## Exercise description
Your task is to gather the lines below that hold the string "VolumeInfo".

Saved data entries
- Opening Delimiter -

(** * longhorn-manager: the VolumeManager facade (manager/manager.go)

    A shallow embedding of the volume lifecycle controller's facade.  Go
    functions become state-passing functions over the manager's state; a Go
    [error] result is an [option error] ([None] is [nil]); a Go pointer that
    may be [nil] is an [option]; a run-time panic is an outcome of its own. *)

From Stdlib Require Import ZArith String List.
From stdpp Require Import base option gmap strings list fin_maps.

Local Open Scope string_scope.

(** ** Package [types] *)

(** Modelled from the spec: package [types] is declared outside manager.go.
    Section 3 gives the state enumeration and the fields of the records;
    manager.go names the fields it reads and writes, and the embedded structs
    they are promoted from. *)
Module types.

(** [types.VolumeState]: the states the facade compares against. *)
Inductive VolumeState :=
| VolumeStateCreated
| VolumeStateDetached
| VolumeStateHealthy
| VolumeStateDegraded
| VolumeStateFault
| VolumeStateDeleted.

#[global] Instance VolumeState_eq_dec : EqDecision VolumeState.
Proof. solve_decision. Defined.

Record RecurringJob := { JobName : string; Cron : string }.

Record VolumeSpec := {
  OwnerID : string;
  Size : string;
  FromBackup : string;
  NumberOfReplicas : Z;
  StaleReplicaTimeout : Z;
  DesireState : VolumeState;
  RecurringJobs : list RecurringJob;
  NodeID : string;
}.

Record VolumeStatus := {
  Created : string;
  State : VolumeState;
}.

Record Metadata := { Name : string }.

(** [types.VolumeInfo] embeds the three structs above. *)
Record VolumeInfo := {
  volumeSpec : VolumeSpec;
  volumeStatus : VolumeStatus;
  metadata : Metadata;
}.

(** [types.ReplicaInfo]: keyed by volume and replica name; an empty
    [FailedAt] means the replica is healthy. *)
Record ReplicaInfo := {
  ReplicaName : string;
  VolumeName : string;
  FailedAt : string;
}.

(** [types.SettingsInfo]: the singleton settings record.  Its zero value is
    what [&types.SettingsInfo{}] builds. *)
Record SettingsInfo := { BackupTarget : string }.

Definition SettingsInfo_zero : SettingsInfo := {| BackupTarget := "" |}.

End types.
Import types.

(** Field assignments through the promoted fields of [VolumeInfo]. *)

Definition set_spec (f : VolumeSpec -> VolumeSpec) (v : VolumeInfo) : VolumeInfo :=
  {| volumeSpec := f (volumeSpec v);
     volumeStatus := volumeStatus v;
     metadata := metadata v |}.

Definition set_status (f : VolumeStatus -> VolumeStatus) (v : VolumeInfo) : VolumeInfo :=
  {| volumeSpec := volumeSpec v;
     volumeStatus := f (volumeStatus v);
     metadata := metadata v |}.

- Closing Delimiter -

## Exercise answer
(** [types.VolumeInfo] embeds the three structs above. *)
Record VolumeInfo := {
(** Field assignments through the promoted fields of [VolumeInfo]. *)
Definition set_spec (f : VolumeSpec -> VolumeSpec) (v : VolumeInfo) : VolumeInfo :=
Definition set_status (f : VolumeStatus -> VolumeStatus) (v : VolumeInfo) : VolumeInfo :=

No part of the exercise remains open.